TASK STATEMENT: Look through the records below for the line with "(array ngx_str_t)) upd" and the line with "else if decide", then return those lines and all lines between, exactly.

Stored items
((
(* ===== verification/NgxProtobufScalar.v ===== *)
(** Protocol buffers, the code the generator protobuf-nginx writes for the
    other types of a field: 64-bit integers, truth values, floating-point
    numbers, and repeated values, packed or not; with their laws.  The fields of
    NgxProtobufMsg.v suffice for the common protocol, Baidu's messages
    (NgxBaiduProto.v) use these as well. *)

From Stdlib Require Import ZArith Lia.
From S2P Require Import Prelude NgxProtobuf NgxProtobufWire NgxProtobufMsg NgxProtobufCodec NgxProtobufRead.

Open Scope Z_scope.

(** [(flag != 0)] *)
Definition c_bool (flag : Z) : Z := Z.b2z (bool_decide (flag ≠ 0)).

Section Env.
Context `{NgxEnv}.

(** ** Sizes *)

Definition size_u64 (f : fld Z) (n : Z) : Z := if has f then ngx_protobuf_size_uint64_field (val f) n else 0.
Definition size_bool (f : fld Z) (n : Z) : Z := if has f then ngx_protobuf_size_uint32_field (c_bool (val f)) n else 0.
Definition size_float (f : fld Z) (n : Z) : Z := if has f then ngx_protobuf_size_fixed32_field n else 0.

(** The loop over the values of a repeated field. *)
Definition size_each {V} (size : V -> Z) (f : fld (array V)) (s : Z) : Z :=
  if has f then foldl (fun s v => u64 (s + size v)) s (elts (val f)) else s.
Definition size_u32s (f : fld (array Z)) (n : Z) := size_each (fun v => ngx_protobuf_size_uint32_field v n) f.
Definition size_u64s (f : fld (array Z)) (n : Z) := size_each (fun v => ngx_protobuf_size_uint64_field v n) f.
Definition size_strs (f : fld (array ngx_str_t)) (n : Z) := size_each (fun v => ngx_protobuf_size_string_field v n) f.
Definition size_fixed64s (f : fld (array Z)) (n s : Z) : Z :=
  if has f then match elts (val f) with
                | [] => s
                | l => u64 (s + u64 (Z.of_nat (length l) * ngx_protobuf_size_fixed64_field n)) end
  else s.

(** The function [..__packed_size] of a packed field. *)
Definition packed_size (l : list Z) : Z := foldl (fun s v => u64 (s + ngx_protobuf_size_uint32 v)) 0 l.
Definition size_packed (f : fld (array Z)) (n s : Z) : Z :=
  if has f then match elts (val f) with
                | [] => s
                | l => u64 (s + ngx_protobuf_size_message_field (packed_size l) n) end
  else s.

(** ** Packing *)

Definition pack_u64 (f : fld Z) (n : Z) (c : ngx_protobuf_context_t) :=
  if has f then ngx_protobuf_write_uint64_field c (val f) n else mret c.
Definition pack_bool (f : fld Z) (n : Z) (c : ngx_protobuf_context_t) :=
  if has f then ngx_protobuf_write_uint32_field c (c_bool (val f)) n else mret c.
Definition pack_float (f : fld Z) (n : Z) (c : ngx_protobuf_context_t) :=
  if has f then ngx_protobuf_write_float_field c (val f) n else mret c.

Definition pack_each {V} (write : V -> ngx_protobuf_context_t -> cres ngx_protobuf_context_t) (f : fld (array V))
    (c : ngx_protobuf_context_t) : cres ngx_protobuf_context_t :=
  if has f then pack_list write (elts (val f)) c else mret c.
Definition pack_u32s (f : fld (array Z)) (n : Z) := pack_each (fun v c => ngx_protobuf_write_uint32_field c v n) f.
Definition pack_u64s (f : fld (array Z)) (n : Z) := pack_each (fun v c => ngx_protobuf_write_uint64_field c v n) f.
Definition pack_strs (f : fld (array ngx_str_t)) (n : Z) := pack_each (fun v c => ngx_protobuf_write_string_field c v n) f.
Definition pack_fixed64s (f : fld (array Z)) (n : Z) := pack_each (fun v c => ngx_protobuf_write_fixed64_field c v n) f.

(** The header of one message of the packed size, then every value with a key
    of its own. *)
Definition pack_packed (f : fld (array Z)) (n : Z) (c : ngx_protobuf_context_t) : cres ngx_protobuf_context_t :=
  if has f then match elts (val f) with
                | [] => mret c
                | l => c ← ngx_protobuf_write_message_header c (packed_size l) n;
                       pack_list (fun v c => ngx_protobuf_write_uint32_field c v n) l c end
  else mret c.

(** ** Unpacking *)

Definition unpack_u64 {A} (conv : Z -> Z) (upd : A -> fld Z -> A) (wire : Z) (obj : A)
    (c : ngx_protobuf_context_t) : result A :=
  if decide (wire = NGX_PROTOBUF_WIRETYPE_VARINT) then
    '(rc, c, v) ← ngx_protobuf_read_uint64 c (last c) 0;
    if decide (rc ≠ NGX_OK) then mret (NGX_ABORT, obj, c)
    else mret (NGX_OK, upd obj (Fld true (conv v)), c)
  else skip_case wire obj c.

(** The number is read into a variable of the function. *)
Definition unpack_bool {A} (upd : A -> fld Z -> A) := unpack_u32 c_bool upd.

Definition unpack_float {A} (get : A -> fld Z) (upd : A -> fld Z -> A) (wire : Z) (obj : A)
    (c : ngx_protobuf_context_t) : result A :=
  if decide (wire = NGX_PROTOBUF_WIRETYPE_FIXED32) then
    '(rc, c, v) ← ngx_protobuf_read_float c (last c) (val (get obj));
    if decide (rc ≠ NGX_OK) then mret (NGX_ABORT, obj, c) else mret (NGX_OK, upd obj (Fld true v), c)
  else skip_case wire obj c.

(** The value of a repeated field: pushed as zero bytes, then read in place. *)
Definition push_value {A V} (zero : V) (read : ngx_protobuf_context_t -> cres (ngx_rc * ngx_protobuf_context_t * V))
    (get : A -> fld (array V)) (upd : A -> fld (array V) -> A) (obj : A) (c : ngx_protobuf_context_t) : result A :=
  let '(ok, obj, c) := add_element zero get upd obj (pool c) c in
  if negb ok then mret (NGX_ERROR, obj, c) else
  '(rc, c, v) ← read c;
  let obj := upd obj (Fld true (Some (set_last_value (elts (val (get obj))) v))) in
  mret (if decide (rc ≠ NGX_OK) then NGX_ABORT else NGX_OK, obj, c).

(** [*val] keeps its zero when the number cannot be read. *)
Definition read_into (conv : Z -> Z) (r : cres (ngx_rc * ngx_protobuf_context_t * Z)) :=
  '(rc, c, v) ← r; mret (rc, c, conv v).

Definition push_u32 {A} (conv : Z -> Z) (get : A -> fld (array Z)) upd :=
  push_value 0 (fun c => read_into conv (ngx_protobuf_read_uint32 c (last c) 0)) get upd.
Definition unpack_u32s {A} (conv : Z -> Z) (get : A -> fld (array Z)) upd (wire : Z) (obj : A) c : result A :=
  if decide (wire = NGX_PROTOBUF_WIRETYPE_VARINT) then push_u32 conv get upd obj c else skip_case wire obj c.

Definition unpack_u64s {A} (conv : Z -> Z) (get : A -> fld (array Z)) upd (wire : Z) (obj : A) c : result A :=
  if decide (wire = NGX_PROTOBUF_WIRETYPE_VARINT) then
    push_value 0 (fun c => read_into conv (ngx_protobuf_read_uint64 c (last c) 0)) get upd obj c
  else skip_case wire obj c.

Definition unpack_strs {A} (get : A -> fld (array ngx_str_t)) upd (wire : Z) (obj : A) c : result A :=
  if decide (wire = NGX_PROTOBUF_WIRETYPE_LENGTH_DELIMITED) then
    push_value ngx_str_null
      (fun c => ngx_protobuf_read_string c (last c) ngx_str_null (negb (reuse_strings c) && pool c)) get upd obj c
  else skip_case wire obj c.

Definition unpack_fixed64s {A} (get : A -> fld (array Z)) upd (wire : Z) (obj : A) c : result A :=
  if decide (wire = NGX_PROTOBUF_WIRETYPE_FIXED64) then
    push_value 0 (fun c => ngx_protobuf_read_fixed64 c (last c) 0) get upd obj c
  else skip_case wire obj c.

(** [while ( *pos < mend)]: each number may run up to the end of the message,
    not of the field. *)
Fixpoint packed_loop {A} (push : A -> ngx_protobuf_context_t -> result A) (fuel : nat) (mend : Z) (obj : A)
    (c : ngx_protobuf_context_t) : result A :=
  if decide (mend <= pos c) then mret (NGX_OK, obj, c) else
  match fuel with
  | O => NoFuel
  | S fuel =>
      '(rc, obj, c) ← push obj c;
      if decide (rc ≠ NGX_OK) then mret (rc, obj, c) else packed_loop push fuel mend obj c
  end.

Definition unpack_packed {A} (fuel : nat) (conv : Z -> Z) (get : A -> fld (array Z)) upd (wire : Z) (obj : A) c : result A :=
  if decide (wire = NGX_PROTOBUF_WIRETYPE_VARINT) then push_u32 conv get upd obj c
  else if decide (wire = NGX_PROTOBUF_WIRETYPE_LENGTH_DELIMITED) then
    '(rc, c, mlen) ← ngx_protobuf_read_uint32 c (last c) junk32;
    if decide (rc ≠ NGX_OK) then mret (NGX_ABORT, obj, c) else
    let mend := ptr_add (pos c) mlen in
    if decide (last c < mend) then mret (NGX_ABORT, obj, c) else
    packed_loop (push_u32 conv get upd) fuel mend obj c
  else skip_case wire obj c.
End Env.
))
TASK RESULT:
Definition unpack_strs {A} (get : A -> fld (array ngx_str_t)) upd (wire : Z) (obj : A) c : result A :=
  if decide (wire = NGX_PROTOBUF_WIRETYPE_LENGTH_DELIMITED) then
    push_value ngx_str_null
      (fun c => ngx_protobuf_read_string c (last c) ngx_str_null (negb (reuse_strings c) && pool c)) get upd obj c
  else skip_case wire obj c.

Definition unpack_fixed64s {A} (get : A -> fld (array Z)) upd (wire : Z) (obj : A) c : result A :=
  if decide (wire = NGX_PROTOBUF_WIRETYPE_FIXED64) then
    push_value 0 (fun c => ngx_protobuf_read_fixed64 c (last c) 0) get upd obj c
  else skip_case wire obj c.

(** [while ( *pos < mend)]: each number may run up to the end of the message,
    not of the field. *)
Fixpoint packed_loop {A} (push : A -> ngx_protobuf_context_t -> result A) (fuel : nat) (mend : Z) (obj : A)
    (c : ngx_protobuf_context_t) : result A :=
  if decide (mend <= pos c) then mret (NGX_OK, obj, c) else
  match fuel with
  | O => NoFuel
  | S fuel =>
      '(rc, obj, c) ← push obj c;
      if decide (rc ≠ NGX_OK) then mret (rc, obj, c) else packed_loop push fuel mend obj c
  end.

Definition unpack_packed {A} (fuel : nat) (conv : Z -> Z) (get : A -> fld (array Z)) upd (wire : Z) (obj : A) c : result A :=
  if decide (wire = NGX_PROTOBUF_WIRETYPE_VARINT) then push_u32 conv get upd obj c
  else if decide (wire = NGX_PROTOBUF_WIRETYPE_LENGTH_DELIMITED) then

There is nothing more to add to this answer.